John saw them in two striking ways!
1.       It is “the love of God” that we keep Jesus’ commandments
a.       In other words, the primary expression of love is not in our keeping them but in God’s giving them.
2.       The commandments “are not burdensome”.
a.       In fact, they are the guide to navigate a fallen world.
b.      In them, we have total freedom to express the will and desires of God.
c.       When we abandon our self in love to God, and fill our self with His motives, will, and desires, we will be most satisfied in Him.
d.      And, as John Piper says, God is most glorified in us when we are most satisfied in Him.
e.      Given all this, they most certainly are a comfort.

Rabbit Trail 2:
Are the works of the believer different than the works of the unbeliever?
·  If I love my neighbor by doing “X”, and an unbeliever also loves his neighbor by doing “X”, is the loving different?

The answer is that they are different.
·  As we said, our love of God, self-denial and commandment keeping are at the prompting of a transformed heart.
·  Our motives, will, and desires are set aside and replaced by God’s through commandment keeping.
·  Just as His love is the context for our love for Him to exist, so too are His works the context for any God glorifying works to exist!
·  In other words, in the context of this love and commandment keeping, God appropriates our works for His glory.
·  This is why our works are different from the world’s works.
·  They are done in context of God’s love and God’s commandments.
·  This really does make a difference.

As Paul so eloquently puts it:
·  1 Corinthians 13:1–2 (ESV) — 1 If I speak in the tongues of men and of angels, but have not love, I am a noisy gong or a clanging cymbal. 2 And if I have prophetic powers, and understand all mysteries and all knowledge, and if I have all faith, so as to remove mountains, but have not love, I am nothing.
·  In God’s reality, the unseen spiritual world is fundamental.
·  Our relationship to God in it has a direct relationship to how He views are actions in the physical world.

Our works/obedience/commandment keeping in the context of God’s love for us and our love for Him are what Paul calls the “obedience of faith” (Romans 1:1-7 and Romans 16:25-27).
·  This is an obedience that has as its ultimate end, and its chief aim, the glory of God.
·  The works of the unbeliever do not glorify God; they are not an “obedience of faith”.

Romans 1:1–7 (ESV) — 1 Paul, a servant of Christ Jesus, called to be an apostle, set apart for the gospel of God, 2 which he promised beforehand through his prophets in the holy Scriptures, 3 concerning his Son, who was descended from David according to the flesh 4 and was declared to be the Son of God in power according to the Spirit of holiness by his resurrection from the dead, Jesus Christ our Lord, 5 through whom we have received grace and apostleship to bring about the obedience of faith for the sake of his name among all the nations, 6 including you who are called to belong to Jesus Christ, 7 To all those in Rome who are loved by God and called to be saints: Grace to you and peace from God our Father and the Lord Jesus Christ.

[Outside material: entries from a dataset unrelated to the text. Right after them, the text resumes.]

(** C4, amended.  The overtime handler [submit_overtime] looks for a
    Pending request of the same employee and date before it inserts:
    provided that lookup does not fail, it refuses with the "Duplicate
    Request" warning and writes nothing when one exists, and so it keeps
    at most one Pending overtime request per (employee, date).  The
    late-consideration dialog checks when it is opened, not when the
    request is submitted: provided its lookup of the employee's requests
    does not fail, it offers exactly the late dates for which the store
    holds no late-consideration request of the employee, whatever its
    status, and ends with "No Eligible Dates" when every late date has
    one; a submission of an offered date on that store therefore keeps at
    most one Pending request, and at most one request of any status, per
    (employee, date).  The submitting closure itself performs no check:
    whenever its INSERT runs, a Pending row for the selected date is
    appended.  Creating a leave request performs no duplicate check at
    all: whenever the INSERT runs, a new Pending row is appended whatever
    the store already holds. *)
Theorem duplicate_checks_guard_overtime_and_late_consideration
  (db_error : engine) (e : Z) (d : date) (hours : num) (reason : string)
  (db : Tables) :
  db_error db (Fetch (OvertimeSelect (OvertimeModel.Q_HAS_PENDING e d)))
  = false ->
  reason <> "" ->
  ((0 < pending_overtime e d db)%nat ->
   EmployeeDashboardView.submit_overtime db_error e d hours reason db
   = (db, show_warning "Duplicate Request"))
  /\ (at_most_one_pending_overtime db ->
      at_most_one_pending_overtime
        (fst (EmployeeDashboardView.submit_overtime db_error e d hours
                reason db)))
  /\ (forall late_records,
         db_error db
           (Fetch (LateSelect
                     (LateConsiderationModel.Q_SELECT_BY_EMPLOYEE e)))
         = false ->
         (forall date_combo,
             EmployeeDashboardView.show_request_late_consideration_dialog
               db_error e late_records db = inr date_combo ->
             (forall d',
                 In d' date_combo
                 <-> In d' (map AttendanceModel.date_ late_records)
                     /\ late_requests e d' db = 0%nat)
             /\ forall current_index why ev,
                 let db' :=
                   fst (EmployeeDashboardView.submit_consideration db_error
                          e date_combo current_index why ev db) in
                 (at_most_one_pending_late db ->
                  at_most_one_pending_late db')
                 /\ (at_most_one_late_request db ->
                     at_most_one_late_request db'))
         /\ (late_records <> [] ->
             (forall r, In r late_records ->
                        (0 < late_requests e (AttendanceModel.date_ r) db)%nat) ->
             EmployeeDashboardView.show_request_late_consideration_dialog
               db_error e late_records db
             = inl (show_info "No Eligible Dates")))
  /\ (forall date_combo current_index selected_date ev,
         nth_error date_combo current_index = Some selected_date ->
         db_error db
           (Execute (LateStmt (LateConsiderationModel.Q_INSERT e
                                 selected_date reason ev))) = false ->
         EmployeeDashboardView.submit_consideration db_error e date_combo
           current_index reason ev db
         = (run_statement
              (LateConsiderationModel.Q_INSERT e selected_date reason ev) db,
            Some (show_info "Success"))
         /\ late_considerations
              (run_statement
                 (LateConsiderationModel.Q_INSERT e selected_date reason ev)
                 db)
            = (late_considerations db
               ++ [LateConsiderationModel.mk_row
                     (next_id (map LateConsiderationModel.id
                                 (late_considerations db)))
                     e selected_date reason ev Pending None None None
                     false])%list)
  /\ (forall ty sd ed days why ev,
         db_error db (Execute (LeaveStmt
                       (LeaveModel.Q_INSERT e ty sd ed days why ev))) = false ->
         leave_requests
           (fst (LeaveController.create_leave_request db_error e ty sd ed
                   days why ev db))
         = (leave_requests db
            ++ [LeaveModel.mk_row
                  (next_id (map LeaveModel.id (leave_requests db)))
                  e ty sd ed days why ev Pending None None None false])%list).
Proof.
  intros Hfetch Hreason.
  assert (Hne : String.eqb reason "" = false).
  { destruct (String.eqb_spec reason ""); [contradiction | reflexivity]. }
  pose proof (has_pending_overtime_counts db_error e d db Hfetch) as Hhas.
  split; [|split; [|split; [|split]]].
  - intros Hpos. unfold EmployeeDashboardView.submit_overtime.
    rewrite Hne, Hhas.
    destruct (Z.ltb_spec 0 (Z.of_nat (pending_overtime e d db)));
      [reflexivity | lia].
  - intros Hinv. unfold EmployeeDashboardView.submit_overtime.
    rewrite Hne, Hhas.
    destruct (Z.ltb_spec 0 (Z.of_nat (pending_overtime e d db)))
      as [|Hzero]; [exact Hinv|].
    destruct (StaffDashboardController.get_approved_overtime_for_date
                db_error e d db); [exact Hinv|].
    unfold StaffDashboardController.create_overtime_request,
      Database.execute_query.
    destruct (db_error db (Execute _)); [exact Hinv|].
    cbn [fst]. intros e' d'. rewrite pending_overtime_insert.
    specialize (Hinv e' d').
    destruct (Z.eqb_spec e e') as [<-|]; destruct (Z.eqb_spec d d') as [<-|];
      cbn [andb]; lia.
  - intros late_records Hlate. split.
    + intros date_combo Hdialog.
      pose proof (@date_combo_offer _ _ _ _ _ Hlate Hdialog) as Hcombo.
      assert (Hoffer : forall d',
                 In d' date_combo
                 <-> In d' (map AttendanceModel.date_ late_records)
                     /\ late_requests e d' db = 0%nat).
      { intros d'. rewrite Hcombo, filter_In, Nat.eqb_eq. reflexivity. }
      split; [exact Hoffer|].
      intros current_index why ev db'. subst db'.
      destruct (submit_consideration_store db_error e date_combo
                  current_index why ev db) as [->|[sd [Hnth ->]]];
        [split; intros H; exact H|].
      assert (Hnone : late_requests e sd db = 0%nat).
      { apply Hoffer. eapply nth_error_In. exact Hnth. }
      pose proof (pending_late_le e sd db) as Hle.
      split; intros Hinv e' d'.
      * rewrite pending_late_insert. specialize (Hinv e' d').
        destruct (Z.eqb_spec e e') as [<-|];
          destruct (Z.eqb_spec sd d') as [<-|]; cbn [andb]; lia.
      * rewrite late_requests_insert. specialize (Hinv e' d').
        destruct (Z.eqb_spec e e') as [<-|];
          destruct (Z.eqb_spec sd d') as [<-|]; cbn [andb]; lia.
    + intros Hrecords Hall.
      destruct (EmployeeDashboardView.show_request_late_consideration_dialog
                  db_error e late_records db) as [m|date_combo] eqn:Hdialog.
      * unfold EmployeeDashboardView.show_request_late_consideration_dialog
          in Hdialog.
        destruct late_records as [|r rs]; [contradiction|].
        match type of Hdialog with
        | match ?c with _ => _ end = _ => destruct c
        end; [now injection Hdialog as <- | discriminate].
      * exfalso.
        pose proof (@date_combo_offer _ _ _ _ _ Hlate Hdialog) as Hcombo.
        assert (Hin : exists d', In d' date_combo).
        { unfold EmployeeDashboardView.show_request_late_consideration_dialog
            in Hdialog.
          destruct late_records as [|r rs]; [discriminate|].
          match type of Hdialog with
          | match ?c with _ => _ end = _ => destruct c as [|d' l]
          end; [discriminate|].
          injection Hdialog as <-. exists d'. now left. }
        destruct Hin as [d' Hin].
        rewrite Hcombo, filter_In, Nat.eqb_eq, in_map_iff in Hin.
        destruct Hin as [[r [<- Hr]] Hzero].
        specialize (Hall r Hr). lia.
  - intros date_combo current_index selected_date ev Hnth Hins.
    unfold EmployeeDashboardView.submit_consideration,
      StaffDashboardController.create_late_consideration,
      Database.execute_query.
    rewrite Hnth, Hne, Hins. split; reflexivity.
  - intros ty sd ed days why ev Hins.
    unfold LeaveController.create_leave_request, Database.execute_query.
    rewrite Hins. reflexivity.
Qed.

Romans 16:25–27 (ESV) — 25 Now to him who is able to strengthen you according to my gospel and the preaching of Jesus Christ, according to the revelation of the mystery that was kept secret for long ages 26 but has now been disclosed and through the prophetic writings has been made known to all nations, according to the command of the eternal God, to bring about the obedience of faith27 to the only wise God be glory forevermore through Jesus Christ! Amen.